1 AY SONRA,
Çalışan görevli arkamdaki fermuarı çektikten sonra perdenin arkasında beni yalnız bırakmıştı. Bir süre üzerimdeki gelinliği incelemeye çalıştım ama karşımda ayna olmadan nasıl göründüğümü pek tahmin edemiyordum. Heyecanım yüzünden hemen çıkıp diğerlerinin karşısında durmak istememiştim. Ellerim buz gibiydi. Birkaç kere nefes aldım ve perdeyi aralayarak devasa platformda ilerleyip annemlerin beni görmesini sağladım. İlk fark eden ayağa fırlayarak kalkan Eylül olmuştu. Gözleri parlıyordu adeta.
"Çok güzel olmuşsun."
Bakışlarımı hemen karşımdaki boydan aynaya çevirdim. Neredeyse bir aydır bu gelinliğin ölçüleri ve dikimiyle uğraşıyorduk. Herkes seferber olmuş gibiydi. Daha bu sabah sabırsız bir şekilde son halini görmek için can atıyordum ve şimdi üzerimdeki haline bakınca... Aşık olmuş olabilirdim.
"Melek gibisin kızım."
Gülümsedim. Boynum epey açık görünüyordu ama Yalçın'ın düğün için aldığı büyük bir gerdanlık vardı. Düğün günü onu kullanacaktım.
İnce ve taşlı askıları omuzlarımı narince sarmıştı. Kabarık değildi.
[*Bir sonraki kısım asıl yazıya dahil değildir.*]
(** X1: every pipeline registered under a name is a part of the default
    pipeline: its nodes are nodes of the default pipeline, and every run of
    the default pipeline, restricted to them, is a run of it. *)
Theorem registered_pipelines_are_parts_of_default (key : string) (p : Pipeline) :
  register_pipelines fd_create_pipeline pd_create_pipeline !! key = Some p →
  nodes p ⊆ nodes default_pipeline
  ∧ ∀ order, is_run default_pipeline order →
      is_run p (filter (λ n, n ∈ nodes p) order).
Proof.
  intros Hkey.
  assert (nodes p ⊆ nodes default_pipeline) as Hsub.
  { unfold register_pipelines in Hkey. cbv zeta in Hkey.
    repeat (apply lookup_insert_Some in Hkey as [[_ <-]|[_ Hkey]];
            [first [done|intros n Hn; rewrite !elem_of_pipeline_add; tauto]|]).
    by rewrite lookup_empty in Hkey. }
  split; [done|]. intros order. by apply run_of_part.
Qed.

End MorePipelineFacts.

Lemma registered_pipelines_are_parts_of_default_witness :
  is_run TrainingModel.create_pipeline
    (filter (λ n, n ∈ nodes TrainingModel.create_pipeline)
       [TrainingModel.training_model_node; ConvertingToOnnx.converting_model_node;
        ConvertingToOnnx.validating_model_node]).
Proof.
  apply (registered_pipelines_are_parts_of_default (mkPipeline []) (mkPipeline [])
           "training_model" TrainingModel.create_pipeline).
  - vm_compute. reflexivity.
  - apply (bool_decide_unpack _). vm_compute. exact I.
Defined.

(** X2: the converting_to_onnx pipeline can run in one order only. *)
Theorem converting_pipeline_has_one_run (order : list Node) :
  is_run ConvertingToOnnx.create_pipeline order
  ↔ order = [ConvertingToOnnx.converting_model_node;
             ConvertingToOnnx.validating_model_node].
Proof.
  split.
  - intros (Hnodup & Hin & Hall & Htopo).
    assert (order ≡ₚ [ConvertingToOnnx.converting_model_node;
                      ConvertingToOnnx.validating_model_node]) as Hperm.
    { apply NoDup_Permutation;
        [done|apply (bool_decide_unpack _); vm_compute; exact I|].
      intros n. split; [apply Hin|apply Hall]. }
    pose proof (Permutation_length Hperm) as Hlen.
    destruct order as [|a [|b [|? ?]]]; try done.
    assert (a ∈ [ConvertingToOnnx.converting_model_node;
                 ConvertingToOnnx.validating_model_node]) as Ha
      by (apply Hin; in_list).
    assert (b ∈ [ConvertingToOnnx.converting_model_node;
                 ConvertingToOnnx.validating_model_node]) as Hb
      by (apply Hin; in_list).
    apply NoDup_cons in Hnodup as [Hab _].
    rewrite list_elem_of_singleton in Hab.
    rewrite !elem_of_cons, elem_of_nil in Ha, Hb.
    destruct Ha as [->|[->|[]]]; destruct Hb as [->|[->|[]]]; try done.
  - intros ->. apply (bool_decide_unpack _). vm_compute. exact I.
Qed.

(** ** The data module before and after [setup] *)

Section MoreDataModuleFacts.

Import DataModule.

Context {Sequence Dataset : Type}.
Variable CryptoDataset : list Sequence → Dataset.

Local Abbreviation LSTM := (@LSTMDataLoader Sequence Dataset).

(** X3: the loaders need [setup].  On a data module fresh from the
    constructor each of the three loader methods raises [AttributeError]
    for its dataset.  After [setup], on that module and on any module set
    up before, each returns what [DataLoader] makes of the dataset of the
    stored sequences of its kind, without shuffling; workers left out of the
    constructor are two for training and one for validation and test. *)
Theorem loaders_need_setup
    (trs vls tss : list Sequence) (tb vb : Z) (tw vw : option Z) (stage : option string) :
  let fresh := __init__ trs vls tss tb vb tw vw : LSTM in
  let ready := setup CryptoDataset fresh stage in
  train_dataloader fresh = inl (AttributeError "train_dataset")
  ∧ val_dataloader fresh = inl (AttributeError "val_dataset")
  ∧ test_dataloader fresh = inl (AttributeError "test_dataset")
  ∧ train_dataloader ready
    = DataLoader_new (CryptoDataset trs) tb false (default 2%Z tw)
  ∧ val_dataloader ready
    = DataLoader_new (CryptoDataset vls) vb false (default 1%Z vw)
  ∧ test_dataloader ready
    = DataLoader_new (CryptoDataset tss) vb false (default 1%Z vw)
  ∧ ∀ (self : LSTM) stage',
      constructed CryptoDataset self →
      let again := setup CryptoDataset self stage' in
      train_dataloader again
      = DataLoader_new (CryptoDataset (train_sequences self))
          (train_batch_size self) false (train_workers self)
      ∧ val_dataloader again
        = DataLoader_new (CryptoDataset (val_sequences self))
            (val_batch_size self) false (val_workers self)
      ∧ test_dataloader again
        = DataLoader_new (CryptoDataset (test_sequences self))
            (val_batch_size self) false (val_workers self).
Proof.
  split_and!; try done.
  intros self stage' Hc. pose proof (constructed_test_workers _ _ Hc) as Hw.
  split_and!; try done.
  unfold test_dataloader. simpl. by rewrite Hw.
Qed.
(** The [git fetch] and the [git log] calls of [gitFetchCLs] succeed on the
    world of [w]; the walks they return are [logs] and the world is left
    as [x]. *)
Definition fetched `{!Externals World} (w : Work World)
    (logs : list (list string)) (x : World) : Prop :=
  exists x0 out,
    runOut (["git"; "fetch"; "origin"] ++ fetchRefspecs (ReleaseBranch w) (CLs w)) (world w)
      = Some (x0, out) /\
    gitLogs (fetchRefspecs (ReleaseBranch w) (CLs w)) x0 = Some (logs, x).

(** The rank table when all references have been processed. *)
Definition finalRank (cls : list CL) (logs : list (list string)) (commit : string) : Z :=
  lookupOrder (rankTable cls logs (length logs)) commit.

(** The value of [next] after the first [i] references. *)
Definition rankNext (cls : list CL) (logs : list (list string)) (i : nat) : Z :=
  (rankLogs (take i logs) (initOrder cls) 0).2.

(** What [sort.Slice] promises for the comparison of [orderCLs]: the slice
    is rearranged, and afterwards no element is less than one before it.
    It does not promise to keep equal elements in their order. *)
Definition SortPermutes (sort : (CL -> CL -> bool) -> list CL -> list CL) : Prop :=
  forall cls, sort lessOrder cls ≡ₚ cls.

Definition SliceSorted (cls : list CL) : Prop :=
  forall i j x y, (i < j)%nat -> cls !! i = Some x -> cls !! j = Some y ->
    lessOrder y x = false.

Definition SortSliceSpec (sort : (CL -> CL -> bool) -> list CL -> list CL) : Prop :=
  SortPermutes sort /\ forall cls, SliceSorted (sort lessOrder cls).

(** [clByNum] only holds CLs of the slice, under their own number. *)
Definition ValidNums (cls : list CL) (clByNum : gmap Z nat) : Prop :=
  forall p j, clByNum !! p = Some j -> exists c, cls !! j = Some c /\ Num c = p.

(** Every prerequisite of every CL in [order] is resolved by [clByNum] to a
    CL that stands earlier in [order]. *)
Definition PrereqsPlaced (cls : list CL) (clByNum : gmap Z nat) (order : list nat) : Prop :=
  forall k i cl p, order !! k = Some i -> cls !! i = Some cl -> p ∈ Prereq cl ->
    exists j k', clByNum !! p = Some j /\ (k' < k)%nat /\ order !! k' = Some j.

(** The invariant of the walk. *)
Definition WalkInv (cls : list CL) (clByNum : gmap Z nat) (st : walkState) : Prop :=
  NoDup (order st) /\
  (forall i, i ∈ walked st <-> i ∈ order st) /\
  walked st ⊆ walking st /\
  (forall i, i ∈ walking st -> (i < length cls)%nat) /\
  PrereqsPlaced cls clByNum (order st).

(** What a call of [walk] or a run of the prerequisite loop does to the
    state: it appends CLs that were not being walked, and marks more. *)
Definition WalkStep (st st' : walkState) : Prop :=
  (exists suffix, order st' = order st ++ suffix /\ forall j, j ∈ suffix -> j ∉ walking st) /\
  walking st ⊆ walking st'.

(** The number of CLs not yet marked in [walking]. *)
Definition room (cls : list CL) (st : walkState) : nat :=
  (length cls - size (walking st))%nat.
Hafif ve saten bir kumaşı vardı. Rahat bir gelinlikti. Rahat, şık ve aynı zamanda sade.
Aşağıya doğru bedenimi sararak inerken çok dar olmayacak şekilde etekleri etrafa dağılıyordu. Rahat yürüyebiliyordum. Kumaşın üzerindeki taşlar ise sade kumaşı tam bir gelinliğe çeviriyordu. Göz alıcı görünümünün arasına karışan tüller ise daha düğünvari bir hava katıyordu. Bu şekilde tamamen hazırdım. Gelinliğimin son haline bayılmıştım."Ada, muhteşem görünüyorsun. Arkanı döner misin?"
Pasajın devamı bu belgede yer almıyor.